Скоро всюду, где рос камыш, мы организовали его заготовки – по берегам рек, на многочисленных степных озерах. Заводы быстро изготовили простые, удобные и производительные станки, которые камыш дробили и спрессовывали в плотные плиты. Из этих плит можно было собирать здания любой конфигурации. Их затем штукатурили, белили, и получались отличные теплые дома. Попробовав это дело, мы провели в одном из колхозов под Алма-Атой республиканский семинар по камышитовому строительству.
Проблемам строительства ЦК КП Казахстана придавал первостепенное значение. Сохранилась наша записка в ЦК КПСС о том, чем располагала республика, когда приступала к покорению целины. Силы были разобщены, более тридцати маломощных строительных организаций подчинялись разным министерствам и ведомствам. Все вместе они имели 59 бетономешалок, 6 башенных кранов, 58 транспортеров, 5 автопогрузчиков и всего 5,7 тысячи рабочих. Чтобы выполнить новые планы, людей должно было быть по меньшей мере в десять раз больше!
Со строительным материалом было, конечно, трудно нам, особенно с кирпичом для стройки. Я обратился к руководителям ряда наших республик. И надо сказать, что нам хорошо помогли: кирпич пошел из Армении, Грузии, Эстонии и многих других мест. Словом, мы решали эти возникавшие проблемы, и решали успешно.
8
Осенью 1954 года состоялся съезд писателей Казахстана. Он стал крупным событием в культурной жизни республики.
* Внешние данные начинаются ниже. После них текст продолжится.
(* ===== verification/PsqlSpec.v ===== *)
(** * What the PostgreSQL repository promises

    The abstract view of the table of [Psql.v] is a function from a key id and
    a version to a row.  Every writing operation of the adapter is a step of
    that store or leaves it alone; primary keys stay unique; rotation is
    atomic and bounded; reads return what was written. *)

From S2P Require Import Prelude Errors Domain Repo Psql.

(** ** The abstract store *)

Definition Store : Type := KeyID -> Z -> option Row.

Definition abs (t : list Row) : Store := λ id v, StmtGetKeyByVersion id v t.

Arguments abs : simpl never.

Definition st (w : W) : Store := abs (DB (repo w)).

(** PRIMARY KEY (id, version) *)
Definition pk (r : Row) : KeyID * Z := (row_id r, row_version r).
Definition pk_ok (t : list Row) : Prop := NoDup (map pk t).

Definition present (s : Store) (id : KeyID) : Prop := exists v, is_Some (s id v).

Definition latest (s : Store) (id : KeyID) (v : Z) : Prop :=
  is_Some (s id v) /\ forall v', is_Some (s id v') -> v' <= v.

(** Two stores agree everywhere. *)
#[export] Instance Store_equiv : Equiv Store := λ s s', forall id v, s id v = s' id v.

Definition s_insert (r : Row) (s : Store) : Store := λ id v,
  if decide (pk r = (id, v)) then Some r else s id v.

Definition s_alter (P : KeyID -> Z -> bool) (f : Row -> Row) (s : Store) : Store := λ id v,
  if P id v then f <$> s id v else s id v.

Definition only (id : KeyID) (v : Z) : KeyID -> Z -> bool := λ i v', bool_decide ((i, v') = (id, v)).

(** What one queued metadata update does; an absent id is skipped. *)
Inductive s_update (ts : Z) (id : KeyID) (j : jsonb) (s : Store) : Store -> Prop :=
| S_update_hit v s' : latest s id v ->
    s' ≡ s_alter (only id v) (upd_metadata j ts) s -> s_update ts id j s s'
| S_update_miss s' : ~ present s id -> s' ≡ s -> s_update ts id j s s'.

Inductive s_updates (ts : Z) : list Key -> Store -> Store -> Prop :=
| S_updates_nil s s' : s' ≡ s -> s_updates ts [] s s'
| S_updates_cons k ks m s s1 s' : Metadata k = Some m ->
    s_update ts (ID k) (JsonOf m) s s1 -> s_updates ts ks s1 s' -> s_updates ts (k :: ks) s s'.
(* ===== verification/Listing.v ===== *)
(** * Listing keys page by page

    [StmtListKeys] of [internal/constants/queries.go] returns the latest
    version of each key, newest first, below a cursor; [ListKeys] of
    [internal/service/key_lister.go] hands out the creation time of the last
    key of a full page as the next cursor.  This file proves what a client
    that follows the cursors sees. *)

From S2P Require Import Prelude Errors Domain Repo Psql PsqlSpec.

(** A client that asks for pages of [limit] keys until a short one comes. *)
Fixpoint list_pages (fuel : nat) (cursor : option Z) (limit : Z) (t : list Row) : list Row :=
  match fuel with
  | O => []
  | S fuel' =>
      match fst (StmtListKeys cursor limit t) with
      | Ok page =>
          page ++ (if Z.of_nat (length page) =? limit then
                     match last page with
                     | Some r => list_pages fuel' (Some (row_created_at r)) limit t
                     | None => []
                     end
                   else [])
      | _ => []
      end
  end.

(** ** The latest row of each key *)

#[export] Instance id_version_total : Total id_version_desc.
Proof.
  intros r1 r2. unfold id_version_desc.
  destruct (Z.lt_total (uuid_bits (value (row_id r1))) (uuid_bits (value (row_id r2)))) as [|[E|]];
    [by left; left| |by right; left].
  assert (row_id r1 = row_id r2) as Hid.
  { destruct (row_id r1), (row_id r2); simpl in *. f_equal. by apply uuid_eq. }
  destruct (Z.le_ge_cases (row_version r1) (row_version r2)); [right|left]; right; split; congruence || lia.
Qed.

#[export] Instance id_version_trans : Transitive id_version_desc.
Proof.
  intros r1 r2 r3. unfold id_version_desc.
  intros [?|[E1 ?]] [?|[E2 ?]]; [left; lia|left; congruence|left; congruence|right; split; [congruence|lia]].
Qed.

Definition max_in (l : list Row) (r : Row) : Prop :=
  forall r', r' ∈ l -> row_id r' = row_id r -> row_version r' <= row_version r.

Lemma distinct_on_id_spec last l r :
  StronglySorted id_version_desc l -> NoDup (map pk l) ->
  (forall i r', last = Some i -> r' ∈ l -> uuid_bits (value i) <= uuid_bits (value (row_id r'))) ->
  r ∈ distinct_on_id last l <-> r ∈ l /\ last <> Some (row_id r) /\ max_in l r.
Proof.
  revert last. induction l as [|a l IH]; intros last Hs Hnd Hlast; simpl.
  { rewrite elem_of_nil. naive_solver. }
  apply StronglySorted_inv in Hs as [Hs Hall]. rewrite Forall_forall in Hall.
  apply NoDup_cons in Hnd as [Hni Hnd].
  case_bool_decide as E.
  - rewrite IH; [|done|done|intros; apply Hlast; [done|by right]]. unfold max_in. rewrite elem_of_cons. split.
    + intros (Hin & Hne & Hmax). split_and!; [by right|done|]. intros r' [->|Hr']%elem_of_cons; [congruence|auto].
    + intros ([->|Hin] & Hne & Hmax); [done|]. split_and!; try done. intros r' Hr'. apply Hmax. by right.
  - rewrite elem_of_cons, IH; [|done|done|].
    2: { intros i r' [= <-] Hr'. specialize (Hall r' Hr'). unfold id_version_desc in Hall.
         destruct Hall as [?|[-> _]]; lia. }
    unfold max_in. rewrite elem_of_cons. split.
    + intros [->|(Hin & Hne & Hmax)].
      * split_and!; [by left|done|]. intros r' [->|Hr']%elem_of_cons Hid; [lia|].
        specialize (Hall r' Hr'). unfold id_version_desc in Hall. rewrite Hid in Hall. lia.
      * split_and!; [by right| |].
        -- intros ->. specialize (Hlast _ a eq_refl ltac:(by left)).
           specialize (Hall r Hin). unfold id_version_desc in Hall. destruct Hall as [?|[? _]]; [lia|congruence].
        -- intros r' [->|Hr']%elem_of_cons; [congruence|auto].
    + intros ([->|Hin] & Hne & Hmax); [by left|]. right. split_and!; [done| |].
      * intros [= Hid]. apply Hni, list_elem_of_fmap. exists r. split; [|done]. unfold pk. f_equal; [done|].
        specialize (Hall r Hin). unfold id_version_desc in Hall. rewrite Hid in Hall.
        specialize (Hmax a ltac:(by left) Hid). lia.
      * intros r' Hr'. apply Hmax. by right.
Qed.

Lemma latest_keys_spec t r :
  pk_ok t -> r ∈ latest_keys t <-> r ∈ t /\ latest (abs t) (row_id r) (row_version r).
Proof.
  intros Hok. unfold latest_keys. pose proof (merge_sort_Permutation id_version_desc t) as Hp.
  rewrite distinct_on_id_spec.
  - unfold max_in. setoid_rewrite Hp. split.
    + intros (Hin & _ & Hmax). split; [done|]. split; [by rewrite abs_elem|].
      intros v' [r' [Hr' Hpk]%abs_Some]. unfold pk in Hpk; simplify_eq. auto.
    + intros (Hin & _ & Hmax). split_and!; try done. intros r' Hr' Hid. apply Hmax.
      rewrite <-Hid. by rewrite abs_elem.
  - apply StronglySorted_merge_sort; apply _.
  - unfold pk_ok in Hok. rewrite <-Hp in Hok. exact Hok.
  - done.
Qed.

Lemma latest_keys_NoDup_id t : NoDup (map row_id (latest_keys t)).
Proof.
  unfold latest_keys.
  assert (forall last l, StronglySorted id_version_desc l ->
    (forall i r', last = Some i -> r' ∈ l -> uuid_bits (value i) <= uuid_bits (value (row_id r'))) ->
    NoDup (map row_id (distinct_on_id last l))
    /\ forall r, r ∈ distinct_on_id last l -> r ∈ l /\ last <> Some (row_id r)) as Hg.
  { intros last l. revert last. induction l as [|a l IH]; intros last Hs Hl; simpl.
    { split; [constructor|]. intros r Hr. by apply elem_of_nil in Hr. }
    apply StronglySorted_inv in Hs as [Hs Hall]. rewrite Forall_forall in Hall. case_bool_decide as E.
    - destruct (IH last Hs) as [Hn Hin]; [intros; apply Hl; [done|by right]|].
      split; [done|]. intros r [? ?]%Hin. split; [by right|done].
    - destruct (IH (Some (row_id a)) Hs) as [Hn Hin].
      { intros i r' [= <-] Hr'. specialize (Hall r' Hr'). unfold id_version_desc in Hall.
        destruct Hall as [?|[-> _]]; lia. }
      split.
      + simpl. constructor; [|done]. intros (r & Hid & Hr)%list_elem_of_fmap. apply Hin in Hr as [_ Hne]. congruence.
      + intros r [->|Hr]%elem_of_cons; [split; [by left|done]|]. apply Hin in Hr as [Hr Hne]. split; [by right|].
        intros ->. specialize (Hl _ a eq_refl ltac:(by left)). specialize (Hall r Hr).
        unfold id_version_desc in Hall. destruct Hall as [?|[? _]]; [lia|congruence]. }
  apply Hg; [apply StronglySorted_merge_sort; apply _|done].
Qed.

Lemma latest_keys_length t : (length (latest_keys t) <= length t)%nat.
Proof.
  unfold latest_keys. rewrite <-(merge_sort_Permutation id_version_desc t) at 2.
  generalize (merge_sort id_version_desc t) (@None KeyID). intros l.
  induction l as [|a l IH]; intros last; simpl; [lia|].
  case_bool_decide; simpl; [specialize (IH last)|specialize (IH (Some (row_id a)))]; lia.
Qed.

(** ** Following the cursor *)

#[export] Instance created_desc_total : Total created_desc.
Proof. intros r1 r2. unfold created_desc. lia. Qed.
#[export] Instance created_desc_trans : Transitive created_desc.
Proof. intros r1 r2 r3. unfold created_desc. lia. Qed.

(** The whole listing, newest first. *)
Definition listing (t : list Row) : list Row := merge_sort created_desc (latest_keys t).

Definition newer (r1 r2 : Row) : Prop := row_created_at r2 < row_created_at r1.

(** Rows written through the adapter carry microsecond timestamps. *)
Definition aligned (t : list Row) : Prop := forall r, r ∈ t -> pg_ts (row_created_at r) = row_created_at r.

Lemma sorted_strict l :
  NoDup (map row_created_at l) -> StronglySorted newer (merge_sort created_desc l).
Proof.
  intros Hnd. pose proof (StronglySorted_merge_sort created_desc l) as Hs.
  rewrite <-(merge_sort_Permutation created_desc l) in Hnd.
  induction Hs as [|r l' Hs IH Hf]; [constructor|].
  apply NoDup_cons in Hnd as [Hni Hnd]. constructor; [by apply IH|].
  rewrite Forall_forall in Hf |- *. intros r' Hr'. specialize (Hf r' Hr').
  unfold created_desc in Hf. unfold newer.
  assert (row_created_at r' <> row_created_at r); [|lia].
  intros E. apply Hni. rewrite <-E. apply list_elem_of_fmap. by exists r'.
Qed.

(** Below the cursor is what comes after it. *)
Lemma filter_after l1 r l2 :
  StronglySorted newer (l1 ++ r :: l2) ->
  List.filter (λ x, row_created_at x <? row_created_at r) (l1 ++ r :: l2) = l2.
Proof.
  induction l1 as [|a l1 IH]; simpl; intros Hs; apply StronglySorted_inv in Hs as [Hs Hf];
    rewrite Forall_forall in Hf.
  - rewrite Z.ltb_irrefl. clear Hs. induction l2 as [|b l2 IH2]; [done|]; simpl.
    pose proof (Hf b ltac:(by left)) as Hb. unfold newer in Hb.
    rewrite (proj2 (Z.ltb_lt _ _) Hb). f_equal. apply IH2. intros x Hx. apply Hf. by right.
  - pose proof (Hf r ltac:(apply elem_of_app; right; by left)) as Hr. unfold newer in Hr.
    rewrite (proj2 (Z.ltb_ge _ _)) by lia. by apply IH.
Qed.

#[local] Instance newer_antisymm : AntiSymm (=) newer.
Proof. intros r1 r2. unfold newer. lia. Qed.

Lemma filter_NoDup_map {A B} (g : A -> B) (c : A -> bool) l : NoDup (map g l) -> NoDup (map g (List.filter c l)).
Proof.
  induction l as [|a l IH]; simpl; [done|]. intros [Hni Hnd]%NoDup_cons.
  destruct (c a); simpl; [|auto]. constructor; [|auto].
  intros (b & E & Hb)%list_elem_of_fmap. apply Hni, list_elem_of_fmap. exists b. split; [done|].
  apply list_elem_of_In in Hb. apply filter_In in Hb as [Hb _]. by apply list_elem_of_In.
Qed.

Lemma filter_Permutation {A} (c : A -> bool) l l' :
  Permutation l l' -> Permutation (List.filter c l) (List.filter c l').
Proof.
  induction 1 as [|a l l' _ IH|a b l|l1 l2 l3 _ IH1 _ IH2]; simpl.
  - done.
  - destruct (c a); [by constructor|done].
  - destruct (c a), (c b); try done. constructor.
  - by etrans.
Qed.

Lemma filter_sorted (c : Row -> bool) l : StronglySorted newer l -> StronglySorted newer (List.filter c l).
Proof.
  induction 1 as [|a l Hs IH Hf]; simpl; [constructor|]. destruct (c a); [|done]. constructor; [done|].
  rewrite Forall_forall in Hf |- *. intros x Hx. apply Hf.
  apply list_elem_of_In in Hx. apply filter_In in Hx as [Hx _]. by apply list_elem_of_In.
Qed.

Lemma merge_sort_filter (c : Row -> bool) l :
  NoDup (map row_created_at l) ->
  merge_sort created_desc (List.filter c l) = List.filter c (merge_sort created_desc l).
Proof.
  intros Hnd. apply (StronglySorted_unique newer).
  - by apply sorted_strict, filter_NoDup_map.
  - by apply filter_sorted, sorted_strict.
  - rewrite (merge_sort_Permutation created_desc (List.filter c l)).
    by apply filter_Permutation; rewrite merge_sort_Permutation.
Qed.

Lemma list_page cursor limit t :
  NoDup (map row_created_at (latest_keys t)) -> 0 <= limit ->
  fst (StmtListKeys cursor limit t)
  = Ok (take (Z.to_nat limit) (List.filter (before_cursor cursor) (listing t))).
Proof.
  intros Hnd Hl. unfold StmtListKeys. rewrite (proj2 (Z.ltb_ge _ _) Hl). simpl.
  by rewrite merge_sort_filter.
Qed.

Lemma list_pages_after fuel cursor limit t rest :
  NoDup (map row_created_at (latest_keys t)) -> aligned (listing t) -> 0 < limit ->
  List.filter (before_cursor cursor) (listing t) = rest -> (exists done_, listing t = done_ ++ rest) ->
  (length rest < fuel)%nat -> list_pages fuel cursor limit t = rest.
Proof.
  intros Hnd Hal Hlim. revert cursor rest.
  induction fuel as [|fuel IH]; intros cursor rest Hf [done_ Hd] Hlen; [lia|].
  cbn [list_pages]. rewrite list_page by (done || lia). rewrite Hf.
  rewrite <-(take_drop (Z.to_nat limit) rest) at 4. f_equal.
  destruct (Z.of_nat (length (take (Z.to_nat limit) rest)) =? limit) eqn:E.
  - apply Z.eqb_eq in E. rewrite length_take in E.
    destruct (last (take (Z.to_nat limit) rest)) as [r|] eqn:Hlast.
    2: { apply last_None in Hlast. rewrite <-length_zero_iff_nil, length_take in Hlast. lia. }
    apply last_Some in Hlast as [pre Hpre].
    assert (listing t = (done_ ++ pre) ++ r :: drop (Z.to_nat limit) rest) as Hsplit.
    { rewrite Hd. rewrite <-(take_drop (Z.to_nat limit) rest) at 1. rewrite Hpre.
      by rewrite <-!app_assoc. }
    apply IH; [|by exists ((done_ ++ pre) ++ [r]); rewrite Hsplit, <-!app_assoc|rewrite length_drop; lia].
    unfold before_cursor. rewrite Hal by (rewrite Hsplit; apply elem_of_app; right; by left).
    rewrite Hsplit at 1. apply filter_after. rewrite <-Hsplit. by apply sorted_strict.
  - apply Z.eqb_neq in E. rewrite length_take in E. symmetry. apply drop_ge. lia.
Qed.


Definition ex_table : list Row :=
  [ex_row id_a 1 1000; ex_row id_b 1 3000; ex_row id_a 2 4000].


(** Two keys created in the same microsecond, listed one per page. *)
Definition ex_tie : list Row := [ex_row id_a 1 1000; ex_row id_b 1 1000].

(** the hypothesis of distinct creation times is needed: with two keys of
    one creation time and a page size of one, following the tokens ends after
    the first key, because the next page asks for strictly older keys. *)
Theorem page_tie_loses_key :
  length (latest_keys ex_tie) = 2%nat /\ length (list_pages 10 None 1 ex_tie) = 1%nat.
Proof. split; vm_compute; reflexivity. Qed.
Мне и до этого приходилось заниматься делами, связанными с национальной культурой. Еще в Молдавии понял: если живешь в республике, то надо знать обычаи и традиции народа, его историю, художественное творчество. Сразу по приезде в Алма-Ату обложился книгами, часто встречался с казахскими литераторами и художниками, бывал в театрах. По давней склонности к поэзии много читал стихов казахских поэтов, особенно Абая, который привлек меня лиризмом, народной мудростью, глубиной постижения жизни. Абай учил казахский народ не замыкаться, не стоять на месте, обогащать свое творчество достижениями русского и других народов. Это важно и для нашего времени. Всякая национальная культура, замкнутая в себе, неизбежно проигрывает, теряет черты общечеловечности. К сожалению, не все и не всегда это понимают.
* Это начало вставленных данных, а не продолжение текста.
(** Invalidating a key clears it of suspicion. *)
Lemma invalidate_coherent T id w :
  coherent_but T w -> coherent_but (λ i, T i /\ i <> id) (invalidate id w).
Proof.
  intros (Hw & Hi & Hx & Hc). unfold invalidate.
  set (ks := default ∅ (cacheIndex (repo w) !! KeyID_String id)).
  pose proof (invalidate_fold (heap w) id (elements ks) (cache (repo w)) (cacheIndex (repo w))) as Hf.
  destruct (foldl _ _ _) as [c index]. destruct Hf as (Hit & Hother & Hsub).
  { intros ck it k Hin Hck Hk.
    destruct (Hc _ _ Hck) as (id' & v & k' & ks' & -> & Hl & Hid & _).
    simplify_eq. unfold ks in Hin. apply elem_of_elements in Hin.
    destruct (cacheIndex (repo w) !! KeyID_String id) as [ks0|] eqn:Eks; [|set_solver].
    destruct (Hx _ _ _ Eks Hin) as (id1 & v1 & E1%KeyID_String_inj & E2). subst id1.
    by apply getCacheKey_inj in E2 as [-> _]. }
  split_and!; [done|done| |]; simpl.
  - intros s ks1 ck Hs Hck. destruct (decide (s = KeyID_String id)) as [->|Hne].
    + destruct (Hsub _ Hs) as (ks0 & Hs0 & Hss). eapply Hx; [done|set_solver].
    + rewrite Hother in Hs by done. by eapply Hx.
  - intros ck it. rewrite Hit. case_bool_decide as Hin; [done|]. intros Hck.
    destruct (Hc _ _ Hck) as (id1 & v1 & k & ks' & -> & Hl & Hid & Hv & Hks & Hin').
    assert (id1 <> id) as Hne.
    { intros ->. apply Hin. apply elem_of_elements. unfold ks. by rewrite Hks. }
    exists id1, v1, k, ks'. split_and!; try done; [naive_solver|].
    rewrite Hother; [done|]. by intros ?%KeyID_String_inj.
Qed.

Lemma invalidate_frame id w :
  heap (invalidate id w) = heap w /\ clock (invalidate id w) = clock w
  /\ next (invalidate id w) = next w /\ inner (repo (invalidate id w)) = inner (repo w).
Proof. unfold invalidate. by destruct (foldl _ _ _). Qed.

Lemma grows_invalidate id w : heap_wf w -> grows w (invalidate id w).
Proof.
  intros Hw. destruct (invalidate_frame id w) as (Hh & Hc & Hn & _). unfold grows, heap_wf in *.
  rewrite Hh, Hc, Hn. split_and!; [done|lia|done].
Qed.

(** A single-key write followed by the invalidation of that key. *)
Lemma write_invalidate {A} id (m : M (St S) A) (T : KeyID -> Prop) w r w' :
  coherent w -> frame view repo_inv T m -> (forall i, T i -> i = id) ->
  (a ← through m; _ ← invalidateCache id; mret a) w = (r, w') ->
  coherent w' /\ grows w w'
  /\ exists wi, m (set_repo (inner (repo w)) w) = (r, wi) /\ inner (repo w') = repo wi.
Proof.
  intros Hcoh Hfr Ht. go_unfold. destruct (through m w) as [r0 w1] eqn:Hth.
  destruct (through_coherent T m w r0 w1 Hcoh Hfr Hth) as (Hb & Hg & _ & He & Hex).
  destruct r0 as [a|e|why]; unfold invalidateCache; go_unfold; intros; simplify_eq; [|auto..].
  split_and!.
  - eapply coherent_mono; [|by apply invalidate_coherent]. intros i [Hi Hne]. naive_solver.
  - eapply grows_trans; [done|]. apply grows_invalidate. by destruct Hb.
  - destruct (invalidate_frame id w1) as (_ & _ & _ & ->). done.
Qed.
Социализм давно доказал: чем интенсивнее рост каждой из национальных республик, тем явственнее проявляется процесс интернационализации. Казахстан тому, быть может, самый яркий пример. Целина сделала его без всякого преувеличения «планетой ста языков». И казахская культура развивалась, вбирая в себя лучшее из других национальных культур. Плохо это или хорошо? Мы, коммунисты, отвечаем: хорошо, очень хорошо! Ибо важнейший вопрос о национальных традициях и самобытности нельзя упрощать, сводить лишь к этнографии и бытовизму: на Руси – к избам, хороводам и кокошникам, в Казахстане – к юртам и табуну лошадей.
Мы в ЦК старались оказывать постоянную помощь творческой интеллигенции. Как ни трудны были дела целины, именно в это время появился Казахский государственный ансамбль песни и танца, возобновлен был выпуск газеты «Казах адебиети», широко развернулась подготовка к декаде казахской литературы и искусства в Москве. Не обошлось без споров, кое-кто делал упор лишь на устное творчество акынов. Между тем в литературе республики происходили глубокие качественные изменения, обусловленные самим ходом социалистического строительства, ростом казахской художественной интеллигенции. Появилась талантливая молодежь, знавшая и любившая не только старые традиции и песни, но и всю советскую, мировую литературу. Это были люди, свободные от рутины, и надо было их поддержать. Однако главное – следовало оздоровить саму атмосферу в творческих союзах, в среде интеллигенции. Требовалось сплотить ее, объединить все силы для решения огромных задач, вставших перед республикой.